I recently moved, and my now nearest store does not have self checkout. It’s horrible. I spend more time waiting in the line than actually finding my items in the store. During the three years i used my previous local store, I only had to wait for an unoccupied self checkout maybe two times.
Self checkouts that just let you scan items without issue and accept payment are a nice enough idea for a bag or less of shopping, my problem with them is how they are implemented in reality (in Australia anyway). The first implementations I encountered I considered an useful addition but both the machines and the staffing changes due to them have steadily gone downhill in terms of user experience.
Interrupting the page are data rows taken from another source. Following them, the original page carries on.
Lemma next_moves w0 i w : moved_on w0 w → moved_on w0 (next i w).2.
Proof using.
  intros (H1 & H2 & H3). unfold next. destruct (scans w !! i) as [s|] eqn:Es; [|done].
  match goal with |- context [advance s ?c] => pose proof (advance_position s c) as [p Hp]; destruct (advance s c) as [r s'] end.
  cbn [fst snd] in *. subst s'. split; [done|]. cbn [scans set_scans]. rewrite length_insert. split; [done|].
  intros j scan Hj. destruct (decide (i = j)) as [<-|Hij].
  - rewrite list_lookup_insert_eq in Hj by (by eapply lookup_lt_Some). injection Hj as <-. by eapply scan_ok_position, H3.
  - rewrite list_lookup_insert_ne in Hj by done. by eapply H3.
Qed.

Lemma server_moved s : server_ok s → moved_on s.1 s.1.
Proof using. intros [_ _ H2 _]. by split. Qed.

(** A manager over a store that has moved on. *)
Lemma server_cursors_moved s w m :
  server_ok s → moved_on s.1 w → manager_ok sound w m →
  iterators (λ i, (i < length (scans s.1))%nat) m → server_ok (w, m).
Proof using. intros [H0 H1 _ _] (E1 & E2 & H3) Hm Hi. split; cbn [fst snd]; [by rewrite E2|by rewrite E1|done|]. split; [done|]. by rewrite E2. Qed.

Lemma server_opens m reference size s :
  server_ok s → Z.of_nat (base.size (cursors s.2)) < MAX_SAFE_INTEGER → unused reference s.2 →
  (reference < length (scans s.1))%nat → valid_size size = true →
  let (r, s') := open_cursor m reference size s in
  server_ok s' ∧ ∃ batch left, r = Ok batch ∧ rest s.1 reference = Cursor.documents batch ++ left ∧
    len (Cursor.documents batch) ≤ size_of size ∧ leaves s' (Cursor.cursorId batch) left.
Proof using.
  destruct s as [w cs]. intros Hs Hn Hu Hr Hv. unfold open_cursor. pose proof Hs as [_ _ _ [Hm Hi]]. cbn [fst snd] in *.
  pose proof (cursor_open_outcome next sound rest reference size (sweep m) (now m) w cs Hm Hn Hu Hv) as Ho.
  pose proof (open_keeps next (moved_on w) (next_moves w) (λ i, (i < length (scans w))%nat) reference size (sweep m) (now m) w cs
    (server_moved _ Hs) Hi Hr) as [Hw' Hi'].
  change (Cursors.Cursors.open next reference size (sweep m) (now m) w cs) with (Cursor.open next reference size (sweep m) (now m) w cs) in *.
  destruct (Cursor.open next reference size (sweep m) (now m) w cs) as [[b|e] [w' cs']]; [|done]. cbn [fst snd] in *.
  destruct Ho as (Hm' & _ & _ & left & (Hr' & [Hn' _] & _) & Hleft).
  split; [by apply (server_cursors_moved (w, cs))|]. exists b, left. split; [done|]. split; [done|]. split; [done|].
  unfold leaves, cursor_left. cbn [fst snd]. destruct (Cursor.cursorId b) as [id|]; [|apply Hleft].
  destruct Hleft as (H1 & _ & H2 & ->). by rewrite lookup_insert_eq.
Qed.

Lemma server_continues m id size s :
  server_ok s → Cursor.positive id = true → valid_size size = true →
  let (r, s') := more_of_cursor m id size s in
  server_ok s' ∧
  match r with
  | Ok batch => ∃ left, cursor_left s (Z_of_number id) = Some (Cursor.documents batch ++ left) ∧
      len (Cursor.documents batch) ≤ size_of size ∧ leaves s' (Cursor.cursorId batch) left ∧
      match Cursor.cursorId batch with
      | Some id' => id' = Z_of_number id
      | None => cursor_left s' (Z_of_number id) = None
      end
  | Throw e => ∃ z, e = CursorNotFoundError z
  end.
Proof using.
  destruct s as [w cs]. intros Hs Hp Hv. unfold more_of_cursor. pose proof Hs as [_ _ _ [Hm Hi]]. cbn [fst snd] in *.
  pose proof (cursor_more_outcome next sound rest id size (sweep m) (now m) w cs Hm Hp Hv) as Ho.
  pose proof (getMore_keeps next (moved_on w) (next_moves w) (λ i, (i < length (scans w))%nat) id size (sweep m) (now m) w cs
    (server_moved _ Hs) Hi) as [Hw' Hi'].
  change (Cursors.Cursors.getMore next id size (sweep m) (now m) w cs) with (Cursor.getMore next id size (sweep m) (now m) w cs) in *.
  destruct (Cursor.getMore next id size (sweep m) (now m) w cs) as [[b|e] [w' cs']]; cbn [fst snd] in *.
  - destruct Ho as (Hm' & _ & _ & l & used & left & Hl & (-> & [Hn _] & _) & Hleft).
    split; [by apply (server_cursors_moved (w, cs))|]. exists left. unfold used_after in Hl. apply map_lookup_filter_Some in Hl as [Hl _].
    unfold leaves, cursor_left. cbn [fst snd]. rewrite Hl. split; [done|]. split; [done|].
    destruct (Cursor.cursorId b) as [id'|].
    + destruct Hleft as (-> & H1 & ->). rewrite lookup_insert_eq. split; [|done]. split; [done|]. split; [|done].
      unfold table_of in Hl. rewrite lookup_fmap in Hl. destruct (cursors cs !! _) as [state|] eqn:Es; [|done].
      destruct Hm as [_ _ Hcs _]. exact (proj1 (Hcs _ _ Es)).
    + destruct Hleft as [-> ->]. by rewrite lookup_delete_eq.
  - destruct Ho as (-> & _ & -> & Hm' & _). split; [|by eexists]. by apply (server_cursors_moved (w, cs)).
Qed.

Lemma server_closes id s :
  server_ok s → Cursor.positive id = true →
  let (r, s') := close_cursor id s in
  server_ok s' ∧ r = Ok (bool_decide (is_Some (cursor_left s (Z_of_number id)))) ∧ cursor_left s' (Z_of_number id) = None.
Proof using.
  destruct s as [w cs]. intros Hs Hp. unfold close_cursor, Cursor.close, Cursor.validateCursorId. rewrite Hp. cbn [from_storage].
  split; [pose proof Hs as [_ _ _ [Hm Hi]]; apply (server_cursors_moved (w, cs)); [done|by apply (server_moved (w, cs))| |]|].
  - by apply (manager_delete sound w); [|apply Hm].
  - by apply iterators_delete.
  - unfold cursor_left, table_of. cbn [fst snd cursors Cursors.Cursors.set_cursors]. rewrite !lookup_fmap, lookup_delete_eq. split; [|done].
    do 2 f_equal. apply bool_decide_ext. by rewrite !fmap_is_Some.
Qed.

(** *** A new iterator *)
Lemma sort_throws sort e : compileSortValue sort = Throw e → storage_failure e.
Proof using.
  unfold compileSortValue. intros [H|(specification & _ & H)]%bind_Throw_inv.
  - eapply (mapM_throws sort_entry); [|exact H]. intros v x. unfold sort_entry. repeat case_match; try discriminate; intros [= <-]; by eexists.
  - unfold Sort.Sort.compileSort in H. apply bind_Throw_inv in H as [H|(keys & _ & H)]; [|done].
    pose proof (Sort.sort_specification specification) as Hs. rewrite H in Hs. destruct Hs as [-> _]. by eexists.
Qed.

(** The sorting function of a find command. *)
Definition sorter_of (sort : option (list DocumentValue)) : result (option (list Document → list Document)) :=
  match sort with None => Ok None | Some sort => s ← compileSortValue sort; Ok (Some s) end.

Lemma options_throw skip limit e :
  Engine.Engine.Coll.validateSkip skip = Throw e ∨ Engine.Engine.Coll.validateLimit limit = Throw e → storage_failure e.
Proof using.
  unfold Engine.Engine.Coll.validateSkip, Engine.Engine.Coll.validateLimit.
  intros [H|H]; [destruct skip|destruct limit]; try done; (destruct (_ || _); [|done]); injection H as <-; by eexists.
Qed.

(** The documents of a new iterator are those that the query returns at once. *)
Lemma finds_query database collection fields sort skip limit w i w' c :
  world_ok w → wf_value (VDoc fields) = true →
  Scans.Scans.find database collection fields sort skip limit w = (Ok i, w') →
  Cat.find_collection (catalog w) database collection = Some c →
  ∃ specification, sort_of sort specification ∧
    Collection.Collection.find (VDoc fields) {| Collection.Collection.find_sort := specification;
      Collection.Collection.find_skip := skip; Collection.Collection.find_limit := limit |} c = Ok (rest w' i).
Proof using.
  intros Hw Hf E Hc.
  assert (∃ specification, sort_of sort specification) as [specification Hsort].
  { destruct sort as [l|]; [|by exists None]. destruct (mapM sort_entry l) as [specification|e] eqn:Em; [by exists (Some specification)|].
    unfold Scans.Scans.find, st_lift, mbind, st_bind in E. destruct (Filter.Filter.compileFilter _); [|done].
    unfold compileSortValue in E. by rewrite Em in E. }
  exists specification. split; [done|]. set (options := {| Collection.Collection.find_sort := specification |}).
  pose proof (find_opens database collection fields sort options w Hsort Hf) as Ho. cbn [Collection.Collection.find_skip Collection.Collection.find_limit options] in Ho.
  rewrite E in Ho. destruct Ho as (s & -> & -> & Hs & Hp & Hdb & Hcoll & Hq). rewrite (Hq c).
  destruct (world_collections _ Hw _ _ _ Hc) as [v Hv].
  assert (drain_in w s = Collection.Collection.scan (filter s) (matches s) (sorter s) (Scans.Scans.skip s) (Scans.Scans.limit s) c) as Hd.
  { unfold drain_in, collection_of. rewrite Hdb, Hcoll, Hc. by apply (drain_fresh s c v). }
  destruct (drain_ok s c v Hs Hv) as [l Hl]. rewrite drain_fresh with (v := v) in Hl by done.
  rewrite opened_new, Hd, Hl. reflexivity.
Qed.

Lemma server_finds database collection fields sort skip limit s :
  server_ok s → wf_value (VDoc fields) = true →
  let (r, s') := in_world (λ w, let (r, w) := Scans.Scans.find database collection fields sort skip limit w in (from_storage r, w)) s in
  server_ok s' ∧
  match r with
  | Ok i => unused i s'.2 ∧ (i < length (scans s'.1))%nat
  | Throw e => storage_error e
  end ∧ s'.2 = s.2.
Proof using os_cleans.
  destruct s as [w cs]. intros Hs Hw. unfold in_world, Scans.Scans.find. fold (sorter_of sort).
  unfold st_lift, st_get, st_update. unfold mbind at 1 2 3 4 5 6, st_bind.
  destruct (Filter.Filter.compileFilter (VDoc fields)) as [m|e] eqn:Em.
  2: { split; [done|]. split; [|done]. exists e. split; [done|]. by eapply filter_throws. }
  destruct (sorter_of sort) as [sorter|e] eqn:Eo.
  2: { split; [done|]. split; [|done]. exists e. split; [done|]. unfold sorter_of in Eo. destruct sort as [sort|]; [|done].
       apply bind_Throw_inv in Eo as [Eo|(f & _ & Eo)]; [|done]. by eapply sort_throws. }
  destruct (Engine.Engine.Coll.validateSkip skip) as [sk|e] eqn:Ek.
  2: { split; [done|]. split; [|done]. exists e. split; [done|]. apply (options_throw skip limit). by left. }
  destruct (Engine.Engine.Coll.validateLimit limit) as [li|e] eqn:El.
  2: { split; [done|]. split; [|done]. exists e. split; [done|]. apply (options_throw skip limit). by right. }
  assert (∀ scan, scan_ok scan → server_ok (set_scans (scans w ++ [scan]) w, cs) ∧
    (unused (length (scans w)) cs ∧ (length (scans w) < length (scans w ++ [scan]))%nat) ∧ cs = cs) as Ho.
  { intros scan Hscan. destruct (opened_session w scan (server_world _ Hs) Hscan cs (server_cursors _ Hs)) as [H1 H2].
    pose proof (opened_ok w scan (server_world _ Hs) Hscan) as [_ H3]. split; [|split; [|done]].
    - split; [|apply Hs|exact H3|exact H1]. cbn. rewrite length_app. pose proof (server_count _ Hs) as H0. cbn [fst] in H0. lia.
    - split; [done|]. rewrite length_app. cbn. lia. }
  apply Ho. by split.
Qed.
End Server.

(** * Commands: properties

    Every command keeps the invariant of the server (DispatcherProperties.v), and is
    answered with a document or an error that the protocol has; but for one: a
    collection that cannot be made throws what the storage package throws. *)
Import Scans.Scans Dispatcher.Dispatcher.
Import Cursors.Cursors(cursors).
Import Engine.Engine.Coll(documentCount).

(** ** Requests *)

(** A request: text that is read back as it was written, parameters that a message
    holds, and ids that are generated. *)
Record request_ok (m : Moment) (request : CommandEnvelope) : Prop := {
  request_database : ∀ d, database request = Some d → plain d;
  request_text : text_ok (VDoc (parameters request));
  request_fits : fits (VDoc (parameters request));
  request_ids : ∀ i, generated_ok (generated m i);
}.

(** The documents that a request may add to a collection, and room for them. *)
Definition added (request : CommandEnvelope) : Z :=
  match obj_get (parameters request) (js "documents") with
  | Some (VArray l) => Z.max 1 (len l)
  | _ => 1
  end.

Definition room (n : Z) (c : Cat.InMemoryCatalog) : Prop :=
  n < 2 ^ 31 ∧ ∀ database collection x, Cat.find_collection c database collection = Some x → documentCount x + n < 2 ^ 31.

(** What the server answers with the code and the name of an error. *)
Definition answerable (e : ServerError) : Prop := ∃ error, e = CommandError error.

(** ** Parameters *)
Lemma requireDatabase_throws request e : requireDatabase request = Throw e → answerable e.
Proof. unfold requireDatabase. destruct (database request); [done|]. intros [= <-]. by eexists. Qed.

Lemma requireString_throws fields name e : requireStringParameter fields name = Throw e → answerable e.
Proof. unfold requireStringParameter. repeat case_match; try done; intros [= <-]; by eexists. Qed.

Lemma requireString_value fields name s : requireStringParameter fields name = Ok s → obj_get fields name = Some (VString s).
Proof. unfold requireStringParameter. repeat case_match; try done. by intros [= ->]. Qed.

Lemma requireDocument_throws fields name e : requireDocumentParameter fields name = Throw e → answerable e.
Proof. unfold requireDocumentParameter. repeat case_match; try done; intros [= <-]; by eexists. Qed.

Lemma requireDocument_value fields name d : requireDocumentParameter fields name = Ok d → obj_get fields name = Some (VDoc d).
Proof. unfold requireDocumentParameter. repeat case_match; try done. by intros [= ->]. Qed.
Instead of a quick painless experience you get a horribly touchy weight sensor which can’t reliably handle particularly small items, particularly large items, or non-standard bags (and there are no longer standard bags due to plastic bag bans), a machine which demands assistant intervention at the slightest issue (and the assistants are understaffed so never arrive quickly), and when you finally get to payment it makes you click through an annoyingly slow interface to tell it you don’t have a rewards card and don’t care to donate to some charity before it will activate the card reader. To make things worse the manned checkouts are never staffed at a level - if any are even open - to cater for people with full trolleys so these end up clogging up the self checkouts (which have tiny bagging areas and are not intended to handle a trolley load) and making everything slower.
The icing on the cake is the self checkout treating you like a thief and throwing errors if the camera system thinks you didn’t scan something in the trolley or letting off an alarm like you’re trying to make off with something when you just want to buy a can of paint.
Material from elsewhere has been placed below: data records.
(** What a message of the server says, whose payload has been validated. *)
Definition judge (options : ClientHandshakeOptions) (message : DecodedMessage) : answer ServerHandshake :=
  let payload := Message.payload message in
  if negb (Message.requestId message =? CLIENT_HANDSHAKE_REQUEST_ID) then Throw SinterProtocolError
  else if Message.kind message =? MessageKind.Error then
    if bool_decide (string_at payload (js "name") ∈ [js "UnsupportedProtocolVersion"; js "UnsupportedCapability"])
    then Throw (SinterCompatibilityError (Some (string_at payload (js "message"))))
    else Throw (SinterServerError (server_error_fields payload))
  else if negb (Message.kind message =? MessageKind.Handshake) then Throw SinterProtocolError
  else if negb (bool_decide (string_at payload (js "role") = js "server")) then Throw SinterProtocolError
  else
    let version := match obj_get payload (js "protocolVersion") with Some (VNumber n) => n | _ => number_of_Z 0 end in
    if negb (isInteger version && (Z_of_number version =? PROTOCOL_VERSION)) then Throw (SinterCompatibilityError None)
    else
      let capabilities := strings_of (obj_get payload (js "capabilities")) in
      if forallb (λ capability, bool_decide (capability ∈ capabilities)) (required options)
      then Ok {| protocolVersion := version; server_product := string_at payload (js "product");
                 server_productVersion := string_at payload (js "productVersion"); server_capabilities := capabilities |}
      else Throw (SinterCompatibilityError None).

(** A chunk that arrives: text, or bytes. *)
Inductive Chunk := Text | Bytes (chunk : bytes).

(** [onData]: the loop over the messages returns in its first turn. The handlers
    are taken off the socket when the promise is settled. *)
Definition onData (options : ClientHandshakeOptions) (chunk : Chunk) (a : Attempt) : Attempt :=
  match settled a with
  | Some _ => a
  | None =>
      match chunk with
      | Text => fail SinterProtocolError a
      | Bytes chunk =>
          let (r, d) := Stream.push (decoder a) chunk in
          let a := {| socket := socket a; decoder := d; settled := settled a |} in
          match r with
          | Throw _ => fail SinterProtocolError a
          | Ok [] => a
          | Ok (message :: _) =>
              match judge options message with
              | Ok handshake => succeed handshake a
              | Throw error => fail error a
              end
          end
      end
  end.

(** [onError] and [onClose]. *)
Definition onLost (a : Attempt) : Attempt := fail SinterConnectionError a.

Definition handshake_payload (options : ClientHandshakeOptions) : Document :=
  [(js "role", VString (js "client")); (js "protocolVersion", VNumber (number_of_Z PROTOCOL_VERSION));
   (js "product", VString (product options)); (js "productVersion", VString (productVersion options));
   (js "capabilities", VArray (map VString (required options)))].

Definition performClientHandshake (options : ClientHandshakeOptions) (k : Session.Socket) : Attempt :=
  let a := {| socket := k; decoder := Stream.new; settled := None |} in
  match Session.encode MessageKind.Handshake CLIENT_HANDSHAKE_REQUEST_ID (handshake_payload options) with
  | Throw _ => fail SinterConnectionError a
  | Ok data => {| socket := Session.socket_write data k; decoder := Stream.new; settled := None |}
  end.
End Handshake.

(** ** Requests and their answers *)
Module Requests.
Definition FIRST_OPERATION_REQUEST_ID : Z := Handshake.CLIENT_HANDSHAKE_REQUEST_ID + 1.

(** What the promise of a request is settled with. *)
Abbreviation Settled := (answer DecodedMessage).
Don’t forget the commercials before and after you pay FML
The minute they start playing ads in my country, I’m out. I’ll just start shop lifting to avoid standing in lines.
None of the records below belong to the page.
(* ===== verification/DriverProperties.v ===== *)
(** * The driver: properties

    Every request of a connection is settled once, with the answer that has its
    number, or with the error that ends the connection; numbers of requests that wait
    differ; and a client is connected at most once and closed for good. *)

From S2P Require Import Prelude Errors JsNumber JsString JsValue Frame Message Streams ServerErrors Session Driver.
Import Driver.Driver.

(** ** Requests *)
Module RequestsFacts.
Import Driver.Driver.Requests.

Definition swap (entry : Z * nat) : nat * Z := (entry.2, entry.1).

(** The requests that wait have numbers and promises of their own, a timer each, and
    are those whose promises are not settled; none waits when it is closed. *)
Record dispatcher_ok (d : RequestDispatcher) : Prop := {
  ok_ids : NoDup (omap_keys (pending d));
  ok_promises : NoDup (map snd (pending d));
  ok_waiting : ∀ p, promises d !! p = Some None ↔ p ∈ map snd (pending d);
  ok_timers : timers d = map swap (pending d);
  ok_range : ∀ id, id ∈ omap_keys (pending d) → MIN_REQUEST_ID ≤ id ≤ MAX_REQUEST_ID;
  ok_current : MIN_REQUEST_ID ≤ RequestId.current (requestIds d) ≤ MAX_REQUEST_ID;
  ok_closed : closed d = true → pending d = [];
}.

Lemma new_ok k : dispatcher_ok (new k).
Proof.
  split; cbn; try done; try apply NoDup_nil_2; [|by intros id ?%elem_of_nil]. intros p. rewrite elem_of_nil. by split.
Qed.

(** Removing a request that waits. *)
Lemma delete_both (l : list (Z * nat)) id p :
  NoDup (omap_keys l) → NoDup (map snd l) → omap_get l id = Some p →
  omap_delete (map swap l) p = map swap (omap_delete l id) ∧
  (∀ q, q ∈ map snd (omap_delete l id) ↔ q ∈ map snd l ∧ q ≠ p).
Proof.
  induction l as [|[i q] l IH]; [done|]. cbn [omap_keys map fst snd]. intros Hi Hp Hg.
  apply NoDup_cons in Hi as [Hi Hi']. apply NoDup_cons in Hp as [Hp Hp']. cbn [omap_get omap_delete swap fst snd] in *.
  destruct (decide (id = i)) as [->|Hne].
  - injection Hg as <-. rewrite decide_True by done. split; [done|]. intros r. rewrite elem_of_cons. naive_solver.
  - assert (p ∈ map snd l) as Hin by (apply (list_elem_of_fmap_2 snd _ (id, p)), omap_get_Some_in, Hg).
    rewrite decide_False by (intros ->; done). destruct (IH Hi' Hp' Hg) as [-> IH2]. split; [done|].
    intros r. cbn [map snd]. rewrite !elem_of_cons, IH2. naive_solver.
Qed.

Lemma delete_snd_NoDup (l : list (Z * nat)) id : NoDup (map snd l) → NoDup (map snd (omap_delete l id)).
Proof.
  induction l as [|[i q] l IH]; [done|]. cbn [map snd omap_delete]. intros [Hq Hl]%NoDup_cons. destruct (decide _); [done|].
  cbn [map snd]. apply NoDup_cons. split; [|by apply IH]. intros Hin. apply Hq. clear -Hin. induction l as [|[j r] l IH]; [done|].
  cbn [omap_delete] in Hin. destruct (decide _); cbn [map snd] in *; [by right|]. apply elem_of_cons in Hin as [->|Hin]; [left|right; auto].
Qed.

(** Settling a promise that waits, whose request is removed. *)
Lemma settle_forget_ok id p r d :
  dispatcher_ok d → omap_get (pending d) id = Some p →
  dispatcher_ok (settle p r (forget id p d)) ∧ promises (settle p r (forget id p d)) = <[p := Some r]> (promises d) ∧
  pending (settle p r (forget id p d)) = omap_delete (pending d) id.
Proof.
  intros [H1 H2 H3 H4 H5 H6 H7] Hg.
  assert (promises d !! p = Some None) as Hp by (apply H3, (list_elem_of_fmap_2 snd _ (id, p)), omap_get_Some_in, Hg).
  destruct (delete_both _ _ _ H1 H2 Hg) as [Hd Hs]. unfold settle. cbn [promises forget set_pending]. rewrite Hp.
  split; [|done]. split; cbn.
  - by apply omap_delete_NoDup.
  - by apply delete_snd_NoDup.
  - intros q. rewrite Hs, <- H3. destruct (decide (p = q)) as [->|Hne].
    + rewrite list_lookup_insert_eq by (by eapply lookup_lt_Some). naive_solver.
    + rewrite list_lookup_insert_ne by done. naive_solver.
  - by rewrite H4.
  - intros i Hi. apply H5. change (i ∈ omap_keys (omap_delete (pending d) id)) in Hi. rewrite omap_delete_keys in Hi.
    eapply elem_of_sublist; [exact Hi|apply oset_delete_sublist].
  - done.
  - intros Hc. by rewrite (H7 Hc).
Qed.

(** *** Answers *)

(** What a message settles a request with. *)
Definition outcome_of (message : DecodedMessage) : Settled :=
  if Message.kind message =? MessageKind.Error
  then Throw (SinterServerError (server_error_fields (Message.payload message))) else Ok message.

(** The first of some messages that has a number. *)
Definition answer_for (id : Z) (messages : list DecodedMessage) : option Settled :=
  outcome_of <$> List.find (λ message, Message.requestId message =? id) messages.

(** What is left of [d] when messages have arrived: a request is settled by the
    first that has its number, and the others wait on. *)
Record answers (messages : list DecodedMessage) (d d' : RequestDispatcher) : Prop := {
  answers_ok : dispatcher_ok d';
  answers_promises : ∀ p, promises d' !! p =
    match promises d !! p, omap_get (timers d) p with
    | Some None, Some id => Some (answer_for id messages)
    | r, _ => r
    end;
  answers_pending : pending d' = filter (λ entry, answer_for entry.1 messages = None) (pending d);
  answers_rest : socket d' = socket d ∧ closed d' = closed d ∧ requestIds d' = requestIds d ∧ decoder d' = decoder d;
}.

(** A promise that waits is that of one request, which its timer has. *)
Lemma timer_of d id p :
  dispatcher_ok d → omap_get (pending d) id = Some p ↔ omap_get (timers d) p = Some id.
Proof.
  intros [H1 H2 _ -> _ _ _].
  rewrite (omap_get_Some_iff (pending d) id p H1), (omap_get_Some_iff (map swap (pending d)) p id).
  - split; [intros H; exact (list_elem_of_fmap_2 swap _ _ H)|]. intros ([i q] & [= -> ->] & H)%list_elem_of_fmap. done.
  - unfold omap_keys. by rewrite map_map.
Qed.

Lemma waiting_timer d p : dispatcher_ok d → promises d !! p = Some None → ∃ id, omap_get (timers d) p = Some id ∧ omap_get (pending d) id = Some p.
Proof.
  intros H Hp. apply (ok_waiting _ H) in Hp as Hin. apply list_elem_of_fmap in Hin as ([id q] & -> & Hin). cbn in *.
  apply omap_get_in in Hin; [|by apply H]. exists id. split; [by apply timer_of|done].
Qed.

Lemma pending_waits d id p : dispatcher_ok d → omap_get (pending d) id = Some p → promises d !! p = Some None.
Proof. intros H Hg. apply (ok_waiting _ H). apply omap_get_Some_in, (list_elem_of_fmap_2 snd) in Hg. done. Qed.

Lemma filter_agree {A} (P Q : A → Prop) `{∀ x, Decision (P x), ∀ x, Decision (Q x)} (l : list A) :
  (∀ x, x ∈ l → P x ↔ Q x) → filter P l = filter Q l.
Proof.
  induction l as [|x l IH]; intros Hl; [done|]. rewrite !filter_cons, IH by (intros y Hy; apply Hl; by right).
  destruct (Hl x ltac:(left)). repeat case_decide; naive_solver.
Qed.

Lemma answers_nil d : dispatcher_ok d → answers [] d d.
Proof.
  intros H. split; [done| |by rewrite filter_id by (by apply Forall_forall)|done]. intros p. destruct (promises d !! p) as [[r|]|] eqn:E; [done| |done].
  by destruct (waiting_timer d p H E) as (id & -> & _).
Qed.

Lemma answer_for_cons id message messages :
  answer_for id (message :: messages) = if Message.requestId message =? id then Some (outcome_of message) else answer_for id messages.
Proof. unfold answer_for. cbn [List.find]. by destruct (Message.requestId message =? id). Qed.

Lemma settle_timers p r d : timers (settle p r d) = timers d.
Proof. unfold settle. by destruct (promises d !! p) as [[]|]. Qed.

Lemma settle_rest p r d :
  socket (settle p r d) = socket d ∧ closed (settle p r d) = closed d ∧ requestIds (settle p r d) = requestIds d ∧
  decoder (settle p r d) = decoder d.
Proof. unfold settle. by destruct (promises d !! p) as [[]|]. Qed.

(** The numbers of a table without one of its entries. *)
Lemma filter_without (l : list (Z * nat)) id message messages :
  NoDup (omap_keys l) → Message.requestId message = id →
  filter (λ entry, answer_for entry.1 messages = None) (omap_delete l id) =
  filter (λ entry, answer_for entry.1 (message :: messages) = None) l.
Proof.
  intros Hl <-. rewrite omap_delete_filter by done. rewrite list_filter_filter. apply list_filter_iff.
  intros [i q]. cbn [fst]. rewrite answer_for_cons. destruct (Z.eqb_spec (Message.requestId message) i); naive_solver.
Qed.

Lemma handleMessage_ok message d : dispatcher_ok d → dispatcher_ok (handleMessage message d).
Proof. intros Hd. unfold handleMessage. destruct (omap_get _ _) as [p|] eqn:Eg; [by apply settle_forget_ok|done]. Qed.

Lemma handleMessage_answers message messages d d' :
  dispatcher_ok d → answers messages (handleMessage message d) d' → answers (message :: messages) d d'.
Proof.
  intros Hd [H1 H2 H3 H4]. unfold handleMessage in *. destruct (omap_get (pending d) (Message.requestId message)) as [p|] eqn:Eg.
  - fold (outcome_of message) in H2, H3, H4. destruct (settle_forget_ok _ p (outcome_of message) d Hd Eg) as (Hd1 & Ep & Eq).
    pose proof (pending_waits _ _ _ Hd Eg) as Hp.
    split; [done| | |].
    + intros q. rewrite H2, Ep, settle_timers. cbn [timers forget set_pending]. destruct (decide (p = q)) as [<-|Hne].
      * rewrite list_lookup_insert_eq by (by eapply lookup_lt_Some). rewrite Hp. apply (timer_of _ _ _ Hd) in Eg as ->.
        by rewrite answer_for_cons, Z.eqb_refl.
      * rewrite list_lookup_insert_ne, omap_get_delete_ne by done. destruct (promises d !! q) as [[r|]|]; [done| |done].
        destruct (omap_get (timers d) q) as [i|] eqn:Ei; [|done]. rewrite answer_for_cons.
        destruct (Z.eqb_spec (Message.requestId message) i) as [<-|]; [|done]. apply (timer_of _ _ _ Hd) in Ei. congruence.
    + rewrite H3, Eq. apply filter_without; [apply Hd|done].
    + destruct (settle_rest p (outcome_of message) (forget (Message.requestId message) p d)) as (R1 & R2 & R3 & R4).
      destruct H4 as (-> & -> & -> & ->). rewrite R1, R2, R3, R4. done.
  - assert (∀ i, i ∈ omap_keys (pending d) → answer_for i (message :: messages) = answer_for i messages) as Ha.
    { intros i Hi. rewrite answer_for_cons. destruct (Z.eqb_spec (Message.requestId message) i) as [<-|]; [|done].
      by apply omap_get_None in Eg. }
    split; [done| | |done].
    + intros q. rewrite H2. destruct (promises d !! q) as [[r|]|] eqn:Eq; [done| |done].
      destruct (waiting_timer d q Hd Eq) as (i & -> & Hi). rewrite Ha; [done|]. by apply (list_elem_of_fmap_2 fst _ (i, q)), omap_get_Some_in.
    + rewrite H3. apply filter_agree. intros [i q] Hin. cbn [fst]. rewrite Ha; [done|]. by apply (list_elem_of_fmap_2 fst) in Hin.
Qed.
Yeah, I would rather wait for the one active checkout rather than have to go through the rigmarole of scanning one item, putting it in the bag, waiting for it to register before doing the next. The employees get to scan multiple things at once and do things like “scanned item x6”. Until self-checkout technology advances to the point I can do the same, it can fuck right off.
I’m from France living in Sweden and I’ve seen people not wanting to use self-checkout because it’s used to cut cashier jobs. Where you’d get 4 cashiers, you just get one person watching the self checkout. I’m personally ambivalent about because I do find it faster and convenient, but it is indeed a loss of jobs
I’m European too, living in Russia and I’ve never seen self-checkout that accepts cash. Despite seeing many vending machines that accept only cash.
…because it’s a non-sequitur and makes no sense as a response.